Starting next Monday, D.C. will no longer require mask-wearing in most business settings, like bars, restaurants, or gyms, D.C. Mayor Muriel Bowser and DC Health director LaQuandra Nesbitt announced Tuesday.
Masks will still be required in certain settings for all individuals, regardless of vaccination status, like schools and childcare facilities, libraries, public transportation, and congregate facilities. Private businesses will also maintain the authority to mandate mask-wearing. The decision to lift the mandate comes as a part of the city’s new “risk-based” response to handling COVID-19, Bowser said Tuesday, where risk levels correspond to an individual’s vaccination status.
If there’s no mandate, most private businesses won’t require mask-wearing. Even as other states and countries with equivalent or higher rates of vaccination are reinstating masking because, with a virus which has R0 of around 5, we really need at least eighty percent of all people–kids spread it–to stop chains of transmission: currently, D.C. is at 63.5%.
What’s also ridiculous is Bowser’s claim that they’re moving towards a “layering” strategy. Her honor probably heard this word and thinks it sounds good, but de facto ending most masking while not having cheap, affordable rapid testing or vaccination status entry requirements isn’t ‘layering’ because there aren’t any fucking layers.
In her remarks, she emphasized individual behavior, especially for at-risk people. She still doesn’t get it: the way this works is you protect other people from you. While they did discuss hospitalizations and deaths, long COVID wasn’t even mentioned (or as far as can tell, asked about by the local press–which was a complete fucking failure; send your damn science reporters).
Oops, I forgot to emphasize when the changes take place: Thanksgiving week, when people are traveling. What could possibly go wrong?
And a final point: the very first people in D.C.’s ‘general’ population to be vaccinated with mRNA vaccines are now at their least protected point–and they won’t be ‘boostered’ for at least 3-4 weeks. This is fine.
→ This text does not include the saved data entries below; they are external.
(** The ranges keep their place when one bitmap changes. *)
Lemma one_range_layout rs rs' x passed marks :
  one_range rs rs' x passed marks ->
  forall i cr', rs' !! i = Some cr' -> exists cr, rs !! i = Some cr /\ (forall y, in_range cr' y <-> in_range cr y).
Proof.
  intros (pre & c & c' & post & -> & -> & _ & _ & (_ & Hb & Hs & _)) i cr' Hi.
  destruct (decide (i = length pre)) as [->|Hne].
  - rewrite list_lookup_middle in Hi by done. injection Hi as <-. exists c.
    split; [by apply list_lookup_middle|]. intros y. unfold in_range. by rewrite Hb, Hs.
  - exists cr'. split; [|done]. rewrite lookup_app in *. destruct (pre !! i) eqn:E; [done|].
    apply lookup_ge_None in E. destruct (i - length pre)%nat eqn:Ei; [lia|done].
Qed.

Lemma no_overlap_one p rs' d' x passed marks m :
  no_overlap p -> one_range (ranges p) rs' x passed marks ->
  (forall s, is_Some (d' !! s) <-> is_Some (discreteAddrs p !! s)) ->
  no_overlap (with_state p rs' d' m).
Proof.
  intros [H1 H2] Hone Hd. split; cbn [with_state ranges discreteAddrs].
  - intros i j cr cr' y Hne Hi Hj Hy Hy'.
    destruct (one_range_layout _ _ _ _ _ Hone i cr Hi) as (c & Hc & Hin).
    destruct (one_range_layout _ _ _ _ _ Hone j cr' Hj) as (c' & Hc' & Hin').
    eapply (H1 i j c c' y); [done..|by apply Hin|by apply Hin'].
  - intros ip Hw Hs. rewrite Hd in Hs. specialize (H2 ip Hw Hs). rewrite Forall_lookup in *.
    intros i cr Hi Hy. destruct (one_range_layout _ _ _ _ _ Hone i cr Hi) as (c & Hc & Hin).
    apply (H2 i c Hc). by apply Hin.
Qed.

Lemma one_range_invs rs rs' x passed marks :
  Forall range_inv rs -> one_range rs rs' x passed marks -> Forall range_inv rs'.
Proof.
  intros H (pre & c & c' & post & -> & -> & _ & _ & (Hc' & _)).
  apply Forall_app in H as [H1 H2]. apply Forall_cons in H2 as [_ H2].
  apply Forall_app. split; [done|]. by constructor.
Qed.

(** Marking and clearing in one range, seen over the whole list. *)
Lemma marked_any_mark rs rs' x passed :
  one_range rs rs' x passed (fun cr y => y = x \/ marked_in cr y) ->
  forall y, marked_any rs' y <-> y = x \/ marked_any rs y.
Proof.
  intros (pre & c & c' & post & -> & -> & _ & _ & (_ & _ & _ & _ & Hm)) y. unfold marked_any.
  rewrite !Exists_app, !Exists_cons, Hm. tauto.
Qed.

Lemma marked_any_unmark rs rs' x passed :
  Forall range_inv rs ->
  (forall i j cr cr', i <> j -> rs !! i = Some cr -> rs !! j = Some cr' -> in_range cr x -> in_range cr' x -> False) ->
  one_range rs rs' x passed (fun cr y => y <> x /\ marked_in cr y) ->
  forall y, marked_any rs' y <-> y <> x /\ marked_any rs y.
Proof.
  intros Hinv Hd (pre & c & c' & post & -> & -> & _ & Hin & (_ & _ & _ & _ & Hm)) y.
  assert (forall k q, (pre ++ c :: post) !! k = Some q -> k <> length pre -> ~ marked_in q x) as Hother.
  { intros k q Hk Hne Hq. apply (Hd k (length pre) q c Hne Hk); [by apply list_lookup_middle| |done].
    apply marked_in_range; [|done]. rewrite Forall_lookup in Hinv. by eapply Hinv. }
  assert (~ Exists (fun cr => marked_in cr x) pre /\ ~ Exists (fun cr => marked_in cr x) post) as [Hpre Hpost].
  { split; intros (q & Hq & Hx)%Exists_exists; apply list_elem_of_lookup_1 in Hq as (k & Hk).
    - apply (Hother k q); [by apply lookup_app_l_Some| |done]. apply lookup_lt_Some in Hk. lia.
    - apply (Hother (length pre + S k)%nat q); [|lia|done].
      rewrite lookup_app_r by lia. by replace (length pre + S k - length pre)%nat with (S k) by lia. }
  unfold marked_any. rewrite !Exists_app, !Exists_cons, Hm.
  destruct (decide (y = x)) as [->|]; tauto.
Qed.

(** * The operations keep the invariant *)

Lemma string_addr a b : wf_ip a -> wf_ip b -> ip_string a = ip_string b <-> addr16 a = addr16 b.
Proof. apply ip_string_addr16. Qed.

(** Rebuilding the invariant after an address was handed out or given back. *)
Lemma pool_inv_grant p rs d ip i :
  pool_inv p -> Forall range_inv rs -> (forall s, is_Some (d !! s) <-> is_Some (discreteAddrs p !! s)) ->
  wf_ip ip -> wf_ip (info_ip i) /\ ip_string (info_ip i) = ip_string ip ->
  let p' := with_state p rs d (<[ip_string ip := i]> (allocations p)) in
  no_overlap p' -> (forall ip', wf_ip ip' -> taken p' ip' <-> addr16 ip' = addr16 ip \/ taken p ip') -> pool_inv p'.
Proof.
  intros Hp Hrs Hd Hw Hi p' Hno Ht. split; cbn [p' with_state ranges discreteAddrs allocations]; try done.
  - intros s Hs. apply (pi_disc _ Hp). by apply Hd.
  - intros ip' Hw'. rewrite (Ht ip' Hw'), <- (pi_taken _ Hp ip' Hw'), <- string_addr, lookup_insert_is_Some by done.
    destruct (decide (ip_string ip' = ip_string ip)); intuition congruence.
  - intros s j [[<- <-]|[_ Hj]]%lookup_insert_Some; [done|]. by apply (pi_info _ Hp).
Qed.

Lemma pool_inv_drop p rs d ip :
  pool_inv p -> Forall range_inv rs -> (forall s, is_Some (d !! s) <-> is_Some (discreteAddrs p !! s)) ->
  wf_ip ip ->
  let p' := with_state p rs d (delete (ip_string ip) (allocations p)) in
  no_overlap p' -> (forall ip', wf_ip ip' -> taken p' ip' <-> addr16 ip' <> addr16 ip /\ taken p ip') -> pool_inv p'.
Proof.
  intros Hp Hrs Hd Hw p' Hno Ht. split; cbn [p' with_state ranges discreteAddrs allocations]; try done.
  - intros s Hs. apply (pi_disc _ Hp). by apply Hd.
  - intros ip' Hw'. rewrite (Ht ip' Hw'), <- (pi_taken _ Hp ip' Hw'), lookup_delete_is_Some.
    rewrite <- string_addr by done. intuition congruence.
  - intros s j [_ Hj]%lookup_delete_Some. by apply (pi_info _ Hp).
Qed.

Lemma no_overlap_disc p d m :
  no_overlap p -> (forall s, is_Some (d !! s) <-> is_Some (discreteAddrs p !! s)) ->
  no_overlap (with_state p (ranges p) d m).
Proof.
  intros [H1 H2] Hd. split; [done|]. intros ip Hw Hs. apply H2; [done|]. by apply Hd.
Qed.

Lemma insert_same_dom (d : gmap string bool) k b s :
  is_Some (d !! k) -> is_Some (<[k := b]> d !! s) <-> is_Some (d !! s).
Proof. intros Hk. rewrite lookup_insert_is_Some'. split; [intros [->|?]; done|by right]. Qed.

(** An address of the pool is marked in a range only if it is no single address. *)
Lemma range_not_discrete p cr ip :
  pool_inv p -> wf_ip ip -> cr ∈ ranges p -> in_range cr (addr16 ip) -> discreteAddrs p !! ip_string ip = None.
Proof.
  intros Hp Hw Hcr Hin. apply eq_None_not_Some. intros Hs.
  pose proof (proj2 (pi_layout _ Hp) ip Hw Hs) as H. rewrite Forall_forall in H. by apply (H cr Hcr).
Qed.

Lemma discrete_not_marked p ip :
  pool_inv p -> wf_ip ip -> is_Some (discreteAddrs p !! ip_string ip) -> ~ marked_any (ranges p) (addr16 ip).
Proof.
  intros Hp Hw Hs (cr & Hcr & Hm)%Exists_exists.
  pose proof (proj2 (pi_layout _ Hp) ip Hw Hs) as H. rewrite Forall_forall in H. apply (H cr Hcr).
  apply marked_in_range; [|done]. pose proof (pi_ranges _ Hp) as Hr. rewrite Forall_forall in Hr. by apply Hr.
Qed.

(** At most one range has the address. *)
Lemma marked_only p cr ip :
  pool_inv p -> cr ∈ ranges p -> in_range cr (addr16 ip) -> ~ marked_in cr (addr16 ip) ->
  ~ marked_any (ranges p) (addr16 ip).
Proof.
  intros Hp Hcr Hin Hn (c & Hc & Hm)%Exists_exists.
  apply list_elem_of_lookup_1 in Hcr as (i & Hi), Hc as (j & Hj).
  destruct (decide (i = j)) as [->|Hne]; [congruence|].
  apply (proj1 (pi_layout _ Hp) i j cr c (addr16 ip) Hne Hi Hj Hin).
  apply marked_in_range; [|done]. pose proof (pi_ranges _ Hp) as Hr. rewrite Forall_lookup in Hr. by eapply Hr.
Qed.

Lemma ParseIP_canonical ip :
  wf_ip ip -> exists ip', ParseIP (ip_string ip) = Some ip' /\ wf_ip ip' /\ addr16 ip' = addr16 ip /\ ip_string ip' = ip_string ip.
Proof.
  intros Hw. rewrite (ParseIP_ip_string ip Hw).
  assert (exists b, To16 ip = Some b) as [b E].
  { destruct Hw as [[Hl|Hl] _]; [rewrite To16_len4 by done|rewrite To16_len16 by done]; by eexists. }
  exists b. assert (ParseIP (ip_string ip) = Some b) as Hp by (by rewrite ParseIP_ip_string).
  destruct (ParseIP_wf _ _ Hp) as [Hl Hb]. assert (wf_ip b) as Hwb by (by split; [right|]).
  assert (addr16 b = addr16 ip) as Ha by (unfold addr16 at 2; by rewrite E, (addr16_16 b Hl)).
  split_and!; try done. by apply string_addr.
Qed.

(** What handing out an address means for the pool. *)
Definition granted (p p' : Pool) (ip : IP) (i : AllocationInfo) : Prop :=
  pool_inv p' /\ wf_ip ip /\ offers p ip /\ ~ taken p ip /\
  allocations p' = <[ip_string ip := i]> (allocations p) /\
  (forall ip', wf_ip ip' -> offers p' ip' <-> offers p ip').

Lemma offers_one p rs' d' m x passed marks :
  one_range (ranges p) rs' x passed marks ->
  (forall s, is_Some (d' !! s) <-> is_Some (discreteAddrs p !! s)) ->
  forall ip, offers (with_state p rs' d' m) ip <-> offers p ip.
Proof.
  intros (pre & c & c' & post & E & -> & _ & _ & (_ & Hb & Hs & _)) Hd ip. unfold offers.
  cbn [with_state ranges discreteAddrs]. rewrite Hd, E, !Exists_app, !Exists_cons. unfold in_range. by rewrite Hb, Hs.
Qed.

Lemma grant_range p rs' ip i passed :
  pool_inv p -> wf_ip ip ->
  one_range (ranges p) rs' (addr16 ip) passed (fun cr y => y = addr16 ip \/ marked_in cr y) ->
  (exists cr, cr ∈ ranges p /\ in_range cr (addr16 ip) /\ ~ marked_in cr (addr16 ip)) ->
  wf_ip (info_ip i) /\ ip_string (info_ip i) = ip_string ip ->
  granted p (with_state p rs' (discreteAddrs p) (<[ip_string ip := i]> (allocations p))) ip i.
Proof.
  intros Hp Hw Hone (cr & Hcr & Hin & Hn) Hi. split_and!; try done.
  - apply pool_inv_grant; try done.
    + eapply one_range_invs; [apply (pi_ranges _ Hp)|done].
    + by eapply no_overlap_one; [apply (pi_layout _ Hp)| |].
    + intros ip' Hw'. unfold taken. cbn [with_state ranges discreteAddrs].
      rewrite (marked_any_mark _ _ _ _ Hone). tauto.
  - right. apply Exists_exists. by exists cr.
  - intros [Hd|Hm]; [|by eapply marked_only].
    by rewrite (range_not_discrete p cr ip Hp Hw Hcr Hin) in Hd.
  - intros ip' _. by apply (offers_one p rs' _ _ _ _ _ Hone).
Qed.

Lemma grant_discrete p ip i :
  pool_inv p -> wf_ip ip -> discreteAddrs p !! ip_string ip = Some false ->
  wf_ip (info_ip i) /\ ip_string (info_ip i) = ip_string ip ->
  granted p (with_state p (ranges p) (<[ip_string ip := true]> (discreteAddrs p))
               (<[ip_string ip := i]> (allocations p))) ip i.
Proof.
  intros Hp Hw Hd Hi. assert (is_Some (discreteAddrs p !! ip_string ip)) as Hs by (by rewrite Hd).
  pose proof (discrete_not_marked p ip Hp Hw Hs) as Hnm. split_and!; try done.
  - apply pool_inv_grant; try done; [apply (pi_ranges _ Hp)|by intros; apply insert_same_dom| |].
    + apply no_overlap_disc; [apply (pi_layout _ Hp)|]. by intros; apply insert_same_dom.
    + intros ip' Hw'. unfold taken. cbn [with_state ranges discreteAddrs]. rewrite <- string_addr by done.
      rewrite lookup_insert_Some. destruct (decide (ip_string ip' = ip_string ip)) as [E|]; [|naive_solver].
      rewrite E. naive_solver.
  - by left.
  - intros [?|?]; [congruence|done].
  - intros ip' _. unfold offers. cbn [with_state ranges discreteAddrs]. by rewrite insert_same_dom.
Qed.

Lemma Allocate_sound p order own res now :
  pool_inv p -> order ≡ₚ map_to_list (discreteAddrs p) ->
  (Allocate p order own res now = Val (p, Err ErrNoFreeAddresses) /\
     forall ip, wf_ip ip -> offers p ip -> taken p ip) \/
  (exists p' ip, Allocate p order own res now = Val (p', Ok ip) /\ granted p p' ip (mkInfo ip own res now)).
Proof.
  intros Hp Ho. unfold Allocate.
  destruct (take_free_spec (ranges p) (pi_ranges _ Hp)) as [[Hfull ->]|(rs' & ip & -> & Hw & Hone & Hfree)];
    cbn [mbind outcome_bind].
  2:{ right. eexists _, ip. split; [done|]. by eapply grant_range. }
  destruct (list_find (fun e : string * bool => e.2 = false) order) as [[k [addr b]]|] eqn:E.
  - right. apply list_find_Some in E as (Hk & Hb & _). cbn in Hb. subst b.
    assert ((addr, false) ∈ map_to_list (discreteAddrs p)) as Hd by (rewrite <- Ho; by eapply list_elem_of_lookup_2).
    apply elem_of_map_to_list in Hd. destruct (pi_disc _ Hp addr) as (ip & Hw & ->); [by rewrite Hd|].
    destruct (ParseIP_canonical ip Hw) as (ip' & -> & Hw' & Ha & Hs). cbn [default].
    eexists _, ip'. split; [done|]. rewrite <- Hs in *. by apply grant_discrete.
  - left. split; [done|]. apply list_find_None in E. intros ip Hw [Hs|Hr].
    + left. destruct Hs as [b Hb]. rewrite Hb. destruct b; [done|exfalso].
      rewrite Forall_forall in E. apply (E (ip_string ip, false)); [|done].
      rewrite Ho. by apply elem_of_map_to_list.
    + right. apply Exists_exists in Hr as (cr & Hcr & Hin). apply Exists_exists. exists cr. split; [done|].
      rewrite Forall_forall in Hfull. by apply (Hfull cr Hcr).
Qed.
Lemma lb_reachable_inv a : reachable a -> alloc_inv a.
Proof.
  induction 1 as [|a name cidr a' r _ IH E|a name _ IH|a svc a' r _ IH E|a name svc a' r _ IH E|a ip a' ok _ IH Hw E].
  - split; [done|]. by apply NoDup_nil.
  - by eapply AddPool_inv.
  - by apply RemovePool_inv.
  - destruct (Allocate_pools a svc (proj1 IH)) as [[_ E']|(a2 & ip & E' & H)]; rewrite E in E'; injection E' as -> ->.
    + done.
    + by eapply allocated_in_inv.
  - destruct (AllocateFromPool_pools a name svc (proj1 IH)) as [(a2 & ip & E' & H)|(e & E' & _)];
      rewrite E in E'; injection E' as -> ->.
    + by eapply allocated_in_inv.
    + done.
  - destruct (Release_pools a ip (proj1 IH) Hw) as [[E' _]|(pre & p & p' & post & -> & E' & _ & _ & Hp' & Hs & _)];
      rewrite E in E'; injection E' as -> ->; [done|]. by eapply alloc_inv_replace.
Qed.

(** The first element of a list that fails a test is unique. *)
Lemma first_match_unique {A} (P : A -> Prop) l1 l2 x y k1 k2 :
  l2 ++ y :: k2 = l1 ++ x :: k1 -> Forall P l1 -> Forall P l2 -> ~ P x -> ~ P y ->
  l1 = l2 /\ x = y /\ k1 = k2.
Proof.
  intros E H1. revert l2 E. induction H1 as [|a l1 Ha H1 IH]; intros [|b l2] E H2 Hx Hy; cbn in E; simplify_eq.
  - done.
  - by apply Forall_cons in H2 as [? _].
  - done.
  - apply Forall_cons in H2 as [_ H2]. destruct (IH l2) as (-> & -> & ->); done.
Qed.
(* ===== verification/Identity.v ===== *)
(** The identity allocator, internal/identity/allocator.go: label sets are mapped
    to 64-bit identities by an FNV-1a hash with linear probing, and counted.  In
    every reachable state the two lookup tables are inverse to each other and
    each identity is counted as often as it was handed out and not removed; the
    probing loop ends.  The identities that reach the dataplane are truncated to
    32 bits, for which uniqueness does not hold. *)

From Stdlib Require Import ZArith Lia Ascii String.
From stdpp Require Import base tactics list gmap strings fin_maps sorting.
From S2P Require Import Prelude GoStrings.

(** * Definitions *)

Abbreviation labels := (gmap string string).

(** [canonicalLabels] for the keys in the order [range] yields them. *)
Definition canonical_from (lbls : labels) (keys : list string) : string :=
  join "," ((fun k => k +:+ "=" +:+ default "" (lbls !! k)) <$> merge_sort String.le keys).

Definition canonicalLabels (lbls : labels) : string := canonical_from lbls (map_to_list lbls).*1.

Definition hashCanonical (canonical : string) : Z := fnv64a canonical.

Definition HashLabels (lbls : labels) : Z := hashCanonical (canonicalLabels lbls).

(** [Allocator], without its mutex and logger. *)
Record Allocator := mkAllocator {
  idToLabels : gmap Z labels;
  refCount : gmap Z Z;
  labelsToID : gmap string Z;
}.

Definition NewAllocator : Allocator := mkAllocator ∅ ∅ ∅.

(** The probing loop of [AllocateIdentity]. *)
Fixpoint probe (fuel : nat) (m : gmap Z labels) (canonical : string) (id : Z) : outcome Z :=
  match fuel with
  | O => Diverge
  | S f =>
      match m !! id with
      | None => Val id
      | Some stored =>
          if negb (String.eqb (canonicalLabels stored) canonical) then probe f m canonical (wrap64 (id + 1))
          else Val id
      end
  end.

(** [m[id]++] on a map of counters. *)
Definition incr (m : gmap Z Z) (id : Z) : gmap Z Z := <[id := default 0 (m !! id) + 1]> m.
Here’s what some asshole with a blog wanted to see (boldface added):
For me, there are two metrics we should be using: the percentage of the total population that is vaccinated, and the prevalence of infections (i.e., how many people are infected). Let’s deal with vaccination first.
I’ve seen estimates of R0 for Delta in the U.S. of around 5*, so to limit infection–not hospitalization or death–I don’t think we’ll even put a dent in transmission until we hit 85% of the entire population vaccinated. And to prevent hospitalization and death, we should have an even higher rate among those aged fifty and older. So I think we shouldn’t really consider lowering our guard until 85% of the entire population is fully vaccinated.
Onto the prevalence of infections. If we had a highly vaccinated population, and the prevalence was one new case per 100,000 people per day, that would be a good place (and some asshole with a blog Twitter feed routinely refers to that as the “good place”). In a city like D.C., population roughly 700,000, that would be roughly 50 new cases per week, or 2,500 new cases per year. In terms of severe effects, including long COVID, that would likely be fewer than 100 hospitalizations per year, a handful of deaths, and, at most, a couple hundred cases of long COVID (long-term or permanent disability). While that’s obviously not ideal, that’s bearable.
So if we were to set a prevalence level of 1-2 new cases per 100,000 people per day, that would be good. It also has the advantage of if (or maybe when) that threshold is exceeded, of things not getting too bad: a doubling would be 2-4 new cases per 100,000 people per day. The reality is, between the lag in observing infections, assessing what is happening, and then altering policy (and then having people actually living those changes), there’s likely a month long lag in reacting. Compared to the upper bound of the CDC ‘moderate’ zone, which is around seven new cases per 100,000 people per day, any spikes with the lower threshold will be smaller and cause far less damage.
Long story short, we could, for once, be patient and wait a couple of months. But gotta have a holiday shopping season.